I am asking this question to evoke a list of situations in which one's personal feelings, intuitions, beliefs, and/or tastes have a role in creating the halacha.
I can think of a few on my own. With food, it is quite frequent; according to some opinions, one makes a bracha first on the food one likes most. One may arguably omit meat or fish or other traditional foods Shabbos if (and only if) one doesn't like them. And it seems there are many issues connected with subjectivity in hilchos Shabbos v'Tom Tov, in general: איסטניס; ochel nefesh; whether, based on your personal standard of acceptability, you are allowed to improve something further; etc., etc.
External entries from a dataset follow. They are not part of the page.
(** The indicator bits the code computes for a frame with the P bit added. *)
Lemma p_bits t p :
  0 <= t < 16 ->
  let ori := Z.shiftr (type_byte t false true p false) DTAP_BASIC_FRAME_BITS_SHIFT in
  let new := Z.lor ori DTAP_FRAME_P_BIT in
  (ori =? new) = p /\ DTAP_CheckFrameBit new DTAP_FRAME_O_BIT = false /\
  DTAP_CheckFrameBit new DTAP_FRAME_C_BIT = true /\ DTAP_CheckFrameBit new DTAP_FRAME_P_BIT = true /\
  DTAP_CheckFrameBit new DTAP_FRAME_F_BIT = false.
Proof.
  intros Ht ori new.
  assert (ori = if p then 6 else 2) as Eo.
  { unfold ori, type_byte, DTAP_BASIC_FRAME_BITS_SHIFT. rewrite Z.shiftr_div_pow2 by lia.
    change (2 ^ 4) with 16. destruct p; simpl b2z; Z.div_mod_to_equations; lia. }
  unfold new. rewrite Eo. by destruct p.
Qed.

Lemma set_p_bit crc tcid duplex p f D :
  is_u16 crc -> stored crc tcid duplex p f D ->
  exists b, stored crc tcid duplex true (f <| f_buff := Some b |>) D /\
    DTAP_SetBitForSendPolling f crc = Some (f <| f_buff := Some b |>) /\
    DTAP_SetPbitForSendPolling f crc = Some (if p then f else f <| f_buff := Some b |>).
Proof.
  intros Hcrc Hst. pose proof Hst as [_ _ _ _ _ _ Hl HDok (b&rfu&Hb&Hrfu&Hsend&Hd)].
  pose proof Hsend as (Hwf&Hoff&Hpos).
  set (len := zlen D + frag_hdr_len duplex - 2) in *.
  destruct (data_header_shape duplex tcid p len f rfu) as (rest&E&Hrest&E'). rewrite E in Hd.
  set (ty := type_byte (frag_type duplex)) in *.
  assert (0 <= frag_type duplex < 16) as Ht by (by destruct duplex).
  set (X := u8 tcid :: ty false true true false :: rest ++ D).
  pose proof (length_buff_data b Hwf) as HlenX. rewrite Hd in HlenX. unfold with_crc in Hd, HlenX.
  set (C := ENCODE2BYTE_LITTLE (CRC16 crc _)) in Hd, HlenX.
  assert (zlen C = 2) as HC by done. pose proof HlenX as Htotal. rewrite length_app in HlenX.
  assert (zlen X + 2 = dataLen b) as HX2.
  { unfold X. cbn [app length] in *. lia. }
  assert (bytes_ok X) as HXok.
  { apply Forall_cons_2; [apply u8_range|]. apply Forall_cons_2; [by apply type_byte_range|].
    by apply Forall_app_2. }
  pose proof (wf_off b Hwf) as Hb0. pose proof (wf_window b Hwf). pose proof (wf_block b Hwf).
  assert (bmem b = mem_write (bmem b) (dataOff b) (u8 tcid :: ty false true p false :: (rest ++ D) ++ C))
    as Hm.
  { rewrite <- (mem_write_read (bmem b) (dataOff b) (dataLen b)) at 1 by lia.
    unfold buff_data in Hd. by rewrite Hd. }
  assert (rd (bmem b) (dataOff b + 1) = Some (ty false true p false)) as Hrd.
  { rewrite rd_data, Hd by lia. done. }
  destruct (p_bits (frag_type duplex) p Ht) as (Eeq&Eo&Ec&Ep&Ef). fold ty in Eeq, Eo, Ec, Ep, Ef.
  assert (DTAP_SetFrameBit (bmem b) (dataOff b)
            (Z.lor (Z.shiftr (ty false true p false) DTAP_BASIC_FRAME_BITS_SHIFT) DTAP_FRAME_P_BIT)
          = Some (mem_write (bmem b) (dataOff b) (X ++ C))) as Hset.
  { rewrite Hm at 1. rewrite (set_frame_bit_window _ _ _ _ _ _ false true true false (frag_type duplex));
      try done; [|by eexists _, _, _, _].
    change (dataOff b + zlen (((u8 tcid :: ty false true p false :: rest) ++ D) ++ C) <= zlen (bmem b)).
    lia. }
  set (m := mem_write (bmem b) (dataOff b) (X ++ C)) in *. set (b1 := b <| bmem := m |>).
  set (f1 := f <| f_buff := Some b1 |>).
  destruct (recalc_spec crc f1 b m X C eq_refl Hwf Hcrc HXok HC HX2 eq_refl) as (b'&Eb'&Hre).
  destruct (refill b (with_crc crc X) Hwf) as [Hwf' Hd'].
  { apply Forall_app_2; [done|]. apply encode2_bytes_ok. }
  { unfold with_crc. rewrite length_app. simpl in *. lia. }
  exists b'. unfold DTAP_SetBitForSendPolling, DTAP_SetPbitForSendPolling, SDF_DataOffset.
  rewrite Hb. cbn [mbind option_bind]. rewrite Hrd. cbn [mbind option_bind].
  rewrite Hset, Eeq. cbn [mbind option_bind]. fold b1. change (f <| f_buff := Some b1 |>) with f1.
  rewrite Hre. cbn [mbind option_bind]. split; [|split; [done|by destruct p]].
  apply (stored_buff crc tcid duplex p true f D b' rfu); [done..| |].
  - rewrite Eb'. by split.
  - rewrite Eb', Hd'. unfold X. fold len. by rewrite E'.
Qed.

(** ** Lemmas: the list of outstanding frames *)
Lemma put_put seq f1 f2 l :
  txSeq f1 = seq -> put_frame seq f2 (put_frame seq f1 l) = put_frame seq f2 l.
Proof.
  intros Hf. unfold put_frame. induction l as [|f l IH]; simpl; [done|].
  destruct (Z.eqb_spec (txSeq f) seq); simpl.
  - by rewrite Hf, Z.eqb_refl.
  - rewrite (proj2 (Z.eqb_neq _ _)) by done. by rewrite IH.
Qed.

Lemma find_frame_split l seq f :
  DTAP_FindFrameBySeq l seq = Some f ->
  exists i, l !! i = Some f /\ txSeq f = seq /\ forall f', put_frame seq f' l = <[i:=f']> l.
Proof.
  intros (l1&l2&->&H1&Hf)%find_first_split. exists (length l1).
  rewrite list_lookup_middle by done. split_and!; [done|by apply Z.eqb_eq|].
  intros f'. unfold put_frame. rewrite update_first_split by done.
  by rewrite insert_app_r_alt, Nat.sub_diag.
Qed.

(** Outstanding frames [A], [A + 1], ...: their sequence numbers. *)
Definition consecutive (A : Z) (l : list DTAP_Frame) : Prop :=
  forall i f, l !! i = Some f -> txSeq f = seq14 (A + Z.of_nat i).

Lemma consecutive_cons A f l :
  consecutive A (f :: l) <-> txSeq f = seq14 A /\ consecutive (A + 1) l.
Proof.
  split.
  - intros Hl. split.
    + rewrite (Hl 0%nat f) by done. f_equal. lia.
    + intros i g Hg. rewrite (Hl (Datatypes.S i) g) by done. f_equal. lia.
  - intros [Hf Hl] [|i] g Hg; simpl in Hg.
    + injection Hg as <-. rewrite Hf. f_equal. lia.
    + rewrite (Hl i g Hg). f_equal. lia.
Qed.

Lemma consecutive_app A l1 l2 :
  consecutive A (l1 ++ l2) <-> consecutive A l1 /\ consecutive (A + zlen l1) l2.
Proof.
  revert A. induction l1 as [|f l1 IH]; intros A; simpl.
  - rewrite Z.add_0_r. split; [by split|tauto].
  - rewrite !consecutive_cons, IH. replace (A + Z.of_nat (Datatypes.S (length l1)))
      with (A + 1 + zlen l1) by lia. tauto.
Qed.

Lemma consecutive_insert A l i f f' :
  consecutive A l -> l !! i = Some f -> txSeq f' = txSeq f -> consecutive A (<[i:=f']> l).
Proof.
  intros Hl Hi Hf j g Hj. destruct (decide (i = j)) as [<-|Hne].
  - rewrite list_lookup_insert_eq in Hj by (by eapply lookup_lt_Some). injection Hj as <-.
    rewrite Hf. by apply Hl.
  - rewrite list_lookup_insert_ne in Hj by done. by apply Hl.
Qed.

(** The removal loop drops the frames before an acknowledged number in the window. *)
Lemma drop_acked_spec A K l :
  consecutive A l -> A <= K <= A + zlen l -> zlen l < 8192 ->
  drop_acked (seq14 K) l = drop (Z.to_nat (K - A)) l.
Proof.
  revert A. induction l as [|f l IH]; intros A Hl HK Hlen; [by rewrite drop_nil|].
  apply consecutive_cons in Hl as [Hf Hl]. simpl in *. rewrite Hf, smaller_near by lia.
  destruct (Z.ltb_spec A K).
  - replace (Z.to_nat (K - A)) with (Datatypes.S (Z.to_nat (K - (A + 1)))) by lia.
    apply IH; [done|lia..].
  - by replace (Z.to_nat (K - A)) with 0%nat by lia.
Qed.

(** ** The invariant of the sender *)
Definition outstanding (r : DTAP_ReliableChannel) (tcid : Z) (f : DTAP_Frame) (D : bytes) : Prop :=
  0 <= reTxCnt f <= maxTxThreshold r /\
  exists duplex p, stored (crcInit r) tcid duplex p f D.

(** A packet kept for later was accepted by the caller's checks. *)
Definition cache_ok (r : DTAP_ReliableChannel) : Prop :=
  match cacheBuff r with
  | Some b => buff_wf b /\ 0 < dataLen b < 65536 /\ is_u8 (cachePi r)
  | None => True
  end.

Record tx_inv (tcid A : Z) (Ds : list bytes) (r : DTAP_ReliableChannel) : Prop := {
  ti_crc : is_u16 (crcInit r);
  ti_max : is_u8 (maxTxThreshold r);
  ti_size : 0 < tx_size (txWindow r) < 256;
  ti_ack : expectedAckSeq (txWindow r) = seq14 A;
  ti_next : nextTxSeq (txWindow r) = seq14 (A + zlen Ds);
  ti_room : zlen Ds <= tx_size (txWindow r);
  ti_frames : Forall2 (outstanding r tcid) (txList (txWindow r)) Ds;
  ti_seqs : consecutive A (txList (txWindow r));
  ti_cache : cache_ok r
}.

Lemma tx_inv_len tcid A Ds r : tx_inv tcid A Ds r -> zlen (txList (txWindow r)) = zlen Ds.
Proof. intros []. by erewrite Forall2_length. Qed.

(** What the sender's code leaves alone: the receive side and the configuration. *)
Definition rx_part (r : DTAP_ReliableChannel) :=
  (rxWindow r, frags r, isRxWindowFull r, isRecvFrame r, nackCnt r, reorderTimer r).
Definition conf (r : DTAP_ReliableChannel) :=
  (reorderTimeout r, crcInit r, retransTimeout r, rspTimeout r, maxTxThreshold r,
   tx_size (txWindow r), rx_size (rxWindow r)).

(** The sequence numbers an acknowledgement carries. *)
Definition rx_seqs_ok (r : DTAP_ReliableChannel) : Prop :=
  0 <= bufferSeq (rxWindow r) < 16384 /\ 0 <= expectedTxSeq (rxWindow r) < 16384.

(** ** Release requests *)
Definition releases (t : list (call * Z)) : list unit :=
  omap (fun '(c, _) => match c with CReleaseReq _ _ => Some tt | _ => None end) t.

(** How many release requests were made beyond the one the flag stands for. *)
Definition tally {W} `{World W} (r : DTAP_ReliableChannel) (w : W) : Z :=
  zlen (releases (trace w)) - b2z (isDestroyMsgSent r).

Section steps.
Context {W : Type} `{Scheduler W}.
Context (ch : DTAP_Channel).
Implicit Types (r : DTAP_ReliableChannel) (w : W).

(** What every operation of the sender keeps. *)
Record evolves r w r' w' : Prop := {
  ev_ok : sched_ok ch w';
  ev_tally : tally r' w' = tally r w;
  ev_deliv : delivered (trace w') = delivered (trace w);
  ev_conf : conf r' = conf r;
  ev_rx : rx_part r' = rx_part r;
  ev_ext : extends w w'
}.

Lemma evolves_refl r w : sched_ok ch w -> evolves r w r w.
Proof. by constructor; [..|apply extends_refl]. Qed.
Lemma evolves_trans r1 w1 r2 w2 r3 w3 : evolves r1 w1 r2 w2 -> evolves r2 w2 r3 w3 -> evolves r1 w1 r3 w3.
Proof. intros [] []. constructor; [congruence..|by eapply extends_trans]. Qed.

Lemma quiet_facts w w' : quiet w w' ->
  delivered (trace w') = delivered (trace w) /\ releases (trace w') = releases (trace w).
Proof.
  intros (t&->&Hq). unfold delivered, releases. rewrite !omap_app.
  assert (omap (fun '(c, _) => match c with CRecv _ _ d => Some d | _ => None end) t = [] /\
          omap (fun '(c, _) => match c with CReleaseReq _ _ => Some tt | _ => None end) t = [])
    as [-> ->]; [|by rewrite !app_nil_r].
  induction Hq as [|[c a] t Hc Hq [IH1 IH2]]; [done|]. by destruct c.
Qed.

Lemma quiet_extends w w' : quiet w w' -> extends w w'.
Proof. intros (t&Ht&_). by exists t. Qed.

Lemma evolves_calm r w r' w' :
  calm ch w w' -> isDestroyMsgSent r' = isDestroyMsgSent r -> conf r' = conf r ->
  rx_part r' = rx_part r -> evolves r w r' w'.
Proof.
  intros [Hok Hq] Hd Hc Hr. destruct (quiet_facts w w' Hq) as [H1 H2].
  constructor; try done; [unfold tally; by rewrite Hd, H2|by apply quiet_extends].
Qed.

(** ** Symbolic execution over the channel and the world *)
Lemma wp_rel {A} (f : DTAP_ReliableChannel -> A) r w Q : Q (f r) (r, w) -> wp (rel f) (r, w) Q.
Proof. done. Qed.
Lemma wp_upd (f : DTAP_ReliableChannel -> DTAP_ReliableChannel) r w (Q : unit -> _ -> Prop) :
  Q tt (f r, w) -> wp (upd f) (r, w) Q.
Proof. done. Qed.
Apart from food and Shabbos, it is a bit harder to find examples. Shidduchim--and the necessity of seeing a potential bride, and choosing her based at least somewhat on one's own tastes--come to mind. In this arena, one's personal יש--that which makes him himself rather than another Yid with the same status--is ascribed some sort of religious legitimacy.
There were also nedoves, freewill offerings, which we also have in tefilla today. And finally, I once read an opinion that the decision of whether to say hamapil before or after other bedtime prayers should be based on one's personal sense of what to do.
Can anyone point out other significant or interesting points of halacha where the individual judgment of a layperson determines the law? (I ask about personal rather than communal or interpersonal preference/identity. And I am asking mostly about halachos--but opinions of the greats on the importance of individuality would also be very interesting to hear.)